# [Problem description]
When the line with "Definition content (σ" appears below, start repeating lines exactly, and keep going through the line with "ExtReader id => [id]"; add nothing outside that span.

####################

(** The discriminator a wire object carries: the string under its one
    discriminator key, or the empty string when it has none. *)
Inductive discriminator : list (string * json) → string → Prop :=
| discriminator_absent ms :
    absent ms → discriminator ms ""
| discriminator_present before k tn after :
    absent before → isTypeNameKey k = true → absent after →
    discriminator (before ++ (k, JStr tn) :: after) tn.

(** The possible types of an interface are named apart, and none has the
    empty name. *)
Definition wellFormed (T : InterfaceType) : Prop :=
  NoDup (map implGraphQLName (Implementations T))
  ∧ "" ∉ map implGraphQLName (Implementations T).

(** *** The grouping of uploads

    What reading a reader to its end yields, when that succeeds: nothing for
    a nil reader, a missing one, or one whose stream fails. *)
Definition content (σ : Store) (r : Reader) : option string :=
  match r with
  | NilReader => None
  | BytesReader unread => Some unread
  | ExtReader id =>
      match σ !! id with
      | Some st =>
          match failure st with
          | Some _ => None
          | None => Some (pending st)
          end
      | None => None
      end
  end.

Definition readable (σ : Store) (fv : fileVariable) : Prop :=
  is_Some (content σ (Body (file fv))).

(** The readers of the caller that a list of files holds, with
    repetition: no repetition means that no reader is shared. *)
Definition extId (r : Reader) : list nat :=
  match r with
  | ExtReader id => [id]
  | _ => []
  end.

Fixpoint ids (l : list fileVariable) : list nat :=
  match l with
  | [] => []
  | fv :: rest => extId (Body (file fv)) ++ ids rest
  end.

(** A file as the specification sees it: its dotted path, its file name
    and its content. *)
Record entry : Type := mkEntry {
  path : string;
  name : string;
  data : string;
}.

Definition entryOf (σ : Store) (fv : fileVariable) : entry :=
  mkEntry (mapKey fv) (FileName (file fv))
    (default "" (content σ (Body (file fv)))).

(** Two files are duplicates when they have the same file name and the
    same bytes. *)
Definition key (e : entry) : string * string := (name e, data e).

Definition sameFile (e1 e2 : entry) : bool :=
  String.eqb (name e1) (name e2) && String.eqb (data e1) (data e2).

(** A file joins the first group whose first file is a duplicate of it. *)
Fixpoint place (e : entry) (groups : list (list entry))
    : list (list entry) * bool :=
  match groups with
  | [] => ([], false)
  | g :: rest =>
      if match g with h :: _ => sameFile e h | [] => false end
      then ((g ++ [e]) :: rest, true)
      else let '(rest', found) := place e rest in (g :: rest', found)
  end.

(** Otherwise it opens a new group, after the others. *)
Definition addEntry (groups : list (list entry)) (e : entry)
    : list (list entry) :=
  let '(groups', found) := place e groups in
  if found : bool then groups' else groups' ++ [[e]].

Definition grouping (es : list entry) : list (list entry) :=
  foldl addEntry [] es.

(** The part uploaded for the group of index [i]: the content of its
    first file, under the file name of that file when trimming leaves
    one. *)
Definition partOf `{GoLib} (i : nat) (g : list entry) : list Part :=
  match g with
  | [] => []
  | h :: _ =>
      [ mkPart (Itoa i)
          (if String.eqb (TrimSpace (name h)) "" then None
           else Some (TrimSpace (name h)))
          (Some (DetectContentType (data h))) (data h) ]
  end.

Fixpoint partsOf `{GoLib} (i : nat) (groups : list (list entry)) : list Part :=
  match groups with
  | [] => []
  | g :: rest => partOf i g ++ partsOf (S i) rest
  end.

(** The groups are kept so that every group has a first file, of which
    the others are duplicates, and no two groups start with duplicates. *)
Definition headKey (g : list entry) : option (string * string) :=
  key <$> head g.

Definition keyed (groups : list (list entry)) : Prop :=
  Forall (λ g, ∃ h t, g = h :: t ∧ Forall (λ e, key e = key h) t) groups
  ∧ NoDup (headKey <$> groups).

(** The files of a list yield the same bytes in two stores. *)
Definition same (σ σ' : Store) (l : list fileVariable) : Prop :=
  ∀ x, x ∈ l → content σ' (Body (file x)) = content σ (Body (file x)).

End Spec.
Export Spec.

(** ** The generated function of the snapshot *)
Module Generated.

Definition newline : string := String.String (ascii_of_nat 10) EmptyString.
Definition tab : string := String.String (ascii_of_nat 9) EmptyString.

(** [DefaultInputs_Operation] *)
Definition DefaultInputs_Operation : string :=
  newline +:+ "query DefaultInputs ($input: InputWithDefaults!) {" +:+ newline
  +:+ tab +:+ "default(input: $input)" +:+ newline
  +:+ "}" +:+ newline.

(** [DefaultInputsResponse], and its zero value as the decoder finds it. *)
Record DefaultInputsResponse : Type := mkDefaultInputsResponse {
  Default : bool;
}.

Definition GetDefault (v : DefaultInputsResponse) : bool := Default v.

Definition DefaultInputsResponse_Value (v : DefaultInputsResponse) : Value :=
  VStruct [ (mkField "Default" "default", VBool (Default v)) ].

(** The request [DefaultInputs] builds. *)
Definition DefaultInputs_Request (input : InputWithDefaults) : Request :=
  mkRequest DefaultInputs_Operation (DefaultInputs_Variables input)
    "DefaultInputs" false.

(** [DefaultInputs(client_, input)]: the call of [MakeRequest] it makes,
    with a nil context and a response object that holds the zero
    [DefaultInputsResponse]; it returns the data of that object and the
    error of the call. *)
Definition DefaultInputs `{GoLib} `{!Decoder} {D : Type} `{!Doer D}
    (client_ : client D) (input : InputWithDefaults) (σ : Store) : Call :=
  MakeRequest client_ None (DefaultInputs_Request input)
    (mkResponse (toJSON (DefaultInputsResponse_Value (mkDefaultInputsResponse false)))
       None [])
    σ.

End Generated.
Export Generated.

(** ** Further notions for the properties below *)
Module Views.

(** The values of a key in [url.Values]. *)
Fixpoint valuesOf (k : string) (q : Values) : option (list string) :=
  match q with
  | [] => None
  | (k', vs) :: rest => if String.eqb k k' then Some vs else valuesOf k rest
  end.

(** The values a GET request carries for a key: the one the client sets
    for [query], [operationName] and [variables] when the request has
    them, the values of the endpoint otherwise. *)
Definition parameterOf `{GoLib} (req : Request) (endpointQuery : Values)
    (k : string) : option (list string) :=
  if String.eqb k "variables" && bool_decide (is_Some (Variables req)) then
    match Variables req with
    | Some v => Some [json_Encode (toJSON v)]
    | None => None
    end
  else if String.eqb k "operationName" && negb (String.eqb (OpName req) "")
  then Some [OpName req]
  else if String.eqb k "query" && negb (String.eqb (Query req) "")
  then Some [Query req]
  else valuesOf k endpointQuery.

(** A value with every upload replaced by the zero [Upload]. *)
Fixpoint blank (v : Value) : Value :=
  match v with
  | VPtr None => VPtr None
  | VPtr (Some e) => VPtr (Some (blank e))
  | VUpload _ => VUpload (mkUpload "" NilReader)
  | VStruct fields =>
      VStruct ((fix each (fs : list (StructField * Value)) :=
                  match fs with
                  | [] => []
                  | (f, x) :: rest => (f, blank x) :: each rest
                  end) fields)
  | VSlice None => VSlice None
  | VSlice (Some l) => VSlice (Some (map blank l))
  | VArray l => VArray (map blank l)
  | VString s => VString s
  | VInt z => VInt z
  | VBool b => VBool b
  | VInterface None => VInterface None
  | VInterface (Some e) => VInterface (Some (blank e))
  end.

####################

# [Solution to this task]
Definition content (σ : Store) (r : Reader) : option string :=
  match r with
  | NilReader => None
  | BytesReader unread => Some unread
  | ExtReader id =>
      match σ !! id with
      | Some st =>
          match failure st with
          | Some _ => None
          | None => Some (pending st)
          end
      | None => None
      end
  end.

Definition readable (σ : Store) (fv : fileVariable) : Prop :=
  is_Some (content σ (Body (file fv))).

(** The readers of the caller that a list of files holds, with
    repetition: no repetition means that no reader is shared. *)
Definition extId (r : Reader) : list nat :=
  match r with
  | ExtReader id => [id]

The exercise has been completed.